*** Begin section ***
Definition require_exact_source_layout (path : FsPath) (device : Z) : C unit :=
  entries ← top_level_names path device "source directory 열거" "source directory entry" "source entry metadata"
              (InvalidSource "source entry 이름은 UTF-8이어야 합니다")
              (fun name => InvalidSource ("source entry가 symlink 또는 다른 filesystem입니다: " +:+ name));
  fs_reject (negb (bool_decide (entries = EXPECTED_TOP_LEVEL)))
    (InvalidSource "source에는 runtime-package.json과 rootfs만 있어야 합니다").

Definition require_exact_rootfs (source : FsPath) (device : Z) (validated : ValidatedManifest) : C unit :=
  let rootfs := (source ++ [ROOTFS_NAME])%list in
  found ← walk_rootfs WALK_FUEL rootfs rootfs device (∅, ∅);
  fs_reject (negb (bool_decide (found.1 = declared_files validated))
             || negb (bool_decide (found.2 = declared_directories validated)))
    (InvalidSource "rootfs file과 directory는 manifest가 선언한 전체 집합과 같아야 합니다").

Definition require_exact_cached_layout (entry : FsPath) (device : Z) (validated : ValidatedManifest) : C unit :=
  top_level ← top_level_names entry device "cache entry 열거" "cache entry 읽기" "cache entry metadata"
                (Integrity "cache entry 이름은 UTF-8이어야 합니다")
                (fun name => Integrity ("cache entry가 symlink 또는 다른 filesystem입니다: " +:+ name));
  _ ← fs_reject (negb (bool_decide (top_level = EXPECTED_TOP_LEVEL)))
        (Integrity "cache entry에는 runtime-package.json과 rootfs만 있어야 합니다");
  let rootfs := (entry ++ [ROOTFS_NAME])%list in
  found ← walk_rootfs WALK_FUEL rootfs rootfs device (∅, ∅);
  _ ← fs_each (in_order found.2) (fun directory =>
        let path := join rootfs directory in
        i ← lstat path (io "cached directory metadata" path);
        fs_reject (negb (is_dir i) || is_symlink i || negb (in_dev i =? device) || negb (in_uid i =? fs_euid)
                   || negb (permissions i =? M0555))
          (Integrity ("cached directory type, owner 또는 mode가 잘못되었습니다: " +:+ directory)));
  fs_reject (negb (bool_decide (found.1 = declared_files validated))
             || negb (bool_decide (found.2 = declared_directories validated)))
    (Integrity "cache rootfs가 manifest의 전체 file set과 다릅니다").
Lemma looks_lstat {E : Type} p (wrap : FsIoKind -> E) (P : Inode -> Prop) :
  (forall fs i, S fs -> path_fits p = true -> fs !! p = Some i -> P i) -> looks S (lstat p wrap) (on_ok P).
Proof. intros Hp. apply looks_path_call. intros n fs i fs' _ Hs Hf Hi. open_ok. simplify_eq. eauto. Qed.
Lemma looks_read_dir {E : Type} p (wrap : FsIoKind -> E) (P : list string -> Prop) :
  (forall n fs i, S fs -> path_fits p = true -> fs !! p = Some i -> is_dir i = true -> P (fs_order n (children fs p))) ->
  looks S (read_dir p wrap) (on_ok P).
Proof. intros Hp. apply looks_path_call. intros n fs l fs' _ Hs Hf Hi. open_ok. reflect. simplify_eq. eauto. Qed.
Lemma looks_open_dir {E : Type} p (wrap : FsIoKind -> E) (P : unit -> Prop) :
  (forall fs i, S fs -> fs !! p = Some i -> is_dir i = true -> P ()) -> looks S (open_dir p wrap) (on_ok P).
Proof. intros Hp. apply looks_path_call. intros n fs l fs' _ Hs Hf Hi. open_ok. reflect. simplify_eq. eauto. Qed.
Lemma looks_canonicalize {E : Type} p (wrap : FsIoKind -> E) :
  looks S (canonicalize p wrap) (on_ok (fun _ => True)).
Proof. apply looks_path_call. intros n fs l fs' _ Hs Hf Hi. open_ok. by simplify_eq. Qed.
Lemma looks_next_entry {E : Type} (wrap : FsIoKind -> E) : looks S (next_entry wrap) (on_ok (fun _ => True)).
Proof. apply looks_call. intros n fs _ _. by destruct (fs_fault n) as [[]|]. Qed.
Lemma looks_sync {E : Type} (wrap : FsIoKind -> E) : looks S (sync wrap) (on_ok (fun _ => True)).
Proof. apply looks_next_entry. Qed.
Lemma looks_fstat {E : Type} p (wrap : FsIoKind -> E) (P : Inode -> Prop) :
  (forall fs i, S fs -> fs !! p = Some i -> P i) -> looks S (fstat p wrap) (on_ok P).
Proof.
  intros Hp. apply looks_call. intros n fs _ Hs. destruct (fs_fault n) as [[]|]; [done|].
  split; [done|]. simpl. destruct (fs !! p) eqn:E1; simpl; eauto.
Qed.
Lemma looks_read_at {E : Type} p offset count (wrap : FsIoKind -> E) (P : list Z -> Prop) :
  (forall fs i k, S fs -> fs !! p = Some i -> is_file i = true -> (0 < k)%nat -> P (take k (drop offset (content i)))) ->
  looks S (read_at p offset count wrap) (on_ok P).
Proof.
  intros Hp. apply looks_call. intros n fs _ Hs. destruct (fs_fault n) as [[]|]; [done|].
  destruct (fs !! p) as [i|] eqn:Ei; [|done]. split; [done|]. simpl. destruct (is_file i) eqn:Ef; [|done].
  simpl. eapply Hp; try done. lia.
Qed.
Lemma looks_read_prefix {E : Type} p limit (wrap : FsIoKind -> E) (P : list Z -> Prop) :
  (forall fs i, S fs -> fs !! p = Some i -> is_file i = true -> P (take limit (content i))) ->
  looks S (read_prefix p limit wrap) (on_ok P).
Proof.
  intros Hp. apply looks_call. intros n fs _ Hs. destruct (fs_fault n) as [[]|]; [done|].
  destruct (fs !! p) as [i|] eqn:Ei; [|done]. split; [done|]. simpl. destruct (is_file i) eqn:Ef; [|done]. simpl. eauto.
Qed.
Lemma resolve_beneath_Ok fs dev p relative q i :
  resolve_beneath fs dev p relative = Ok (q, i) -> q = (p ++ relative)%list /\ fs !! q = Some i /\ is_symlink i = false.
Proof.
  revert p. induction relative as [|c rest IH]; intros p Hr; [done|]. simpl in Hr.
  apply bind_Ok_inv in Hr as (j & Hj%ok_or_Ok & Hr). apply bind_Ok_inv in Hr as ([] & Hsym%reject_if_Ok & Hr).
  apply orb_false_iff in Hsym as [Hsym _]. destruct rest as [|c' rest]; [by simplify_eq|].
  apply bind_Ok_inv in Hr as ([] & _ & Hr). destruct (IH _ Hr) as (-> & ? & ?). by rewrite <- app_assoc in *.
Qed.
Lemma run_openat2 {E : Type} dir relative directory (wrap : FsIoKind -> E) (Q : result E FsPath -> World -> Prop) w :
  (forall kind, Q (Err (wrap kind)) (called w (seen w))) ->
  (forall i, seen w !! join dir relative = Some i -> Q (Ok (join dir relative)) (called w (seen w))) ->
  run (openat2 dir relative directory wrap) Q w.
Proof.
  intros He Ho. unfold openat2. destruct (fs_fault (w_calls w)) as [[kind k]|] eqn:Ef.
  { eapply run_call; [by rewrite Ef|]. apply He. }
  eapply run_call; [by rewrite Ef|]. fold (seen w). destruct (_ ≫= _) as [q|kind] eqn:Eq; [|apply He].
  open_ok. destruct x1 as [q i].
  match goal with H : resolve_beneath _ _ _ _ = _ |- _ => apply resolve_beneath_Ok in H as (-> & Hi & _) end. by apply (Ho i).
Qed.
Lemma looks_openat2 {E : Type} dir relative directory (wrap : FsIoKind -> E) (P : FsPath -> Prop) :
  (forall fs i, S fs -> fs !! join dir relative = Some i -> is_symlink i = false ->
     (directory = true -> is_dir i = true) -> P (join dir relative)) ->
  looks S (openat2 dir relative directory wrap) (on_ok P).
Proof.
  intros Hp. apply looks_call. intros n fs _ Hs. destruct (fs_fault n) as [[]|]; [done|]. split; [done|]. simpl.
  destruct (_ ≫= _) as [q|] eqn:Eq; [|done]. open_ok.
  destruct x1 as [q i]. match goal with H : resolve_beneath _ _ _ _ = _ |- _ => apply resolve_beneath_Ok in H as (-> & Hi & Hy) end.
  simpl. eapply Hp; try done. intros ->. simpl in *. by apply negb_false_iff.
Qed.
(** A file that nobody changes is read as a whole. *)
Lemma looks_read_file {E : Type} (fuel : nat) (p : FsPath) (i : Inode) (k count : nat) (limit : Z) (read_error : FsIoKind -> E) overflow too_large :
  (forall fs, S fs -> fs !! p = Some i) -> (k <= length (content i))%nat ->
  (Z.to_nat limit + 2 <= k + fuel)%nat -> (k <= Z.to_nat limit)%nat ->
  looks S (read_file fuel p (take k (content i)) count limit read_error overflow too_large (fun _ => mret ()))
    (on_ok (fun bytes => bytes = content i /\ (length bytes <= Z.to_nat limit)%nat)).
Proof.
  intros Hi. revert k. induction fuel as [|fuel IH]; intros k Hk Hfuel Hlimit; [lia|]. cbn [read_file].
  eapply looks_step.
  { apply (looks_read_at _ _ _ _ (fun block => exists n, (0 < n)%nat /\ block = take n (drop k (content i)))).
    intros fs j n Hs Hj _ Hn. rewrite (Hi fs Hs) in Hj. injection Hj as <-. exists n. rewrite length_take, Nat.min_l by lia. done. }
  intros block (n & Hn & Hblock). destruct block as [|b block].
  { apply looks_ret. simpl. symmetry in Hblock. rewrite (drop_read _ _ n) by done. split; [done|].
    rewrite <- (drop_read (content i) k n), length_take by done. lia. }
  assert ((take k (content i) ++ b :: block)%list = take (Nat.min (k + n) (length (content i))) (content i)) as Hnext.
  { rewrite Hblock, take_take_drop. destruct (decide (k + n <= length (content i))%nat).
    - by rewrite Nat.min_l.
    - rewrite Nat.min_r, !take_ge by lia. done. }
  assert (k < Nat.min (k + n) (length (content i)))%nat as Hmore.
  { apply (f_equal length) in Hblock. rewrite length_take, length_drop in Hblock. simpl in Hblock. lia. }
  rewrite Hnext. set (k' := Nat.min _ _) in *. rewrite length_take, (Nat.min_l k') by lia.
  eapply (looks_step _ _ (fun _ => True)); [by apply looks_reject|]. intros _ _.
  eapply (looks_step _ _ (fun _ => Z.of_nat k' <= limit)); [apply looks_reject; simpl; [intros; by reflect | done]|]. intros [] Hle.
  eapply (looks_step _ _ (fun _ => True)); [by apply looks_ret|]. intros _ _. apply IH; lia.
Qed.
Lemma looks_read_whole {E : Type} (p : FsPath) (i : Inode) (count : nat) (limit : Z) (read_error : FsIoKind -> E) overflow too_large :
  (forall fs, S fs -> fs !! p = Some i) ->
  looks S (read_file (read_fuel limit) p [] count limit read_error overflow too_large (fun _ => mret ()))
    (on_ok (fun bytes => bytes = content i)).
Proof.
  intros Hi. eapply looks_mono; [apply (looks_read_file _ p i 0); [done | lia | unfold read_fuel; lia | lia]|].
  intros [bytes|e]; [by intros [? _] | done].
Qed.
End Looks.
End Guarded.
*** End section ***
### WORK TO COMPLETE
Wherever the string "list" appears in a line of the records, copy that line.

### SOLUTION
  let rootfs := (source ++ [ROOTFS_NAME])%list in
  let rootfs := (entry ++ [ROOTFS_NAME])%list in
Lemma looks_read_dir {E : Type} p (wrap : FsIoKind -> E) (P : list string -> Prop) :
Lemma looks_read_at {E : Type} p offset count (wrap : FsIoKind -> E) (P : list Z -> Prop) :
Lemma looks_read_prefix {E : Type} p limit (wrap : FsIoKind -> E) (P : list Z -> Prop) :
  resolve_beneath fs dev p relative = Ok (q, i) -> q = (p ++ relative)%list /\ fs !! q = Some i /\ is_symlink i = false.
  assert ((take k (content i) ++ b :: block)%list = take (Nat.min (k + n) (length (content i))) (content i)) as Hnext.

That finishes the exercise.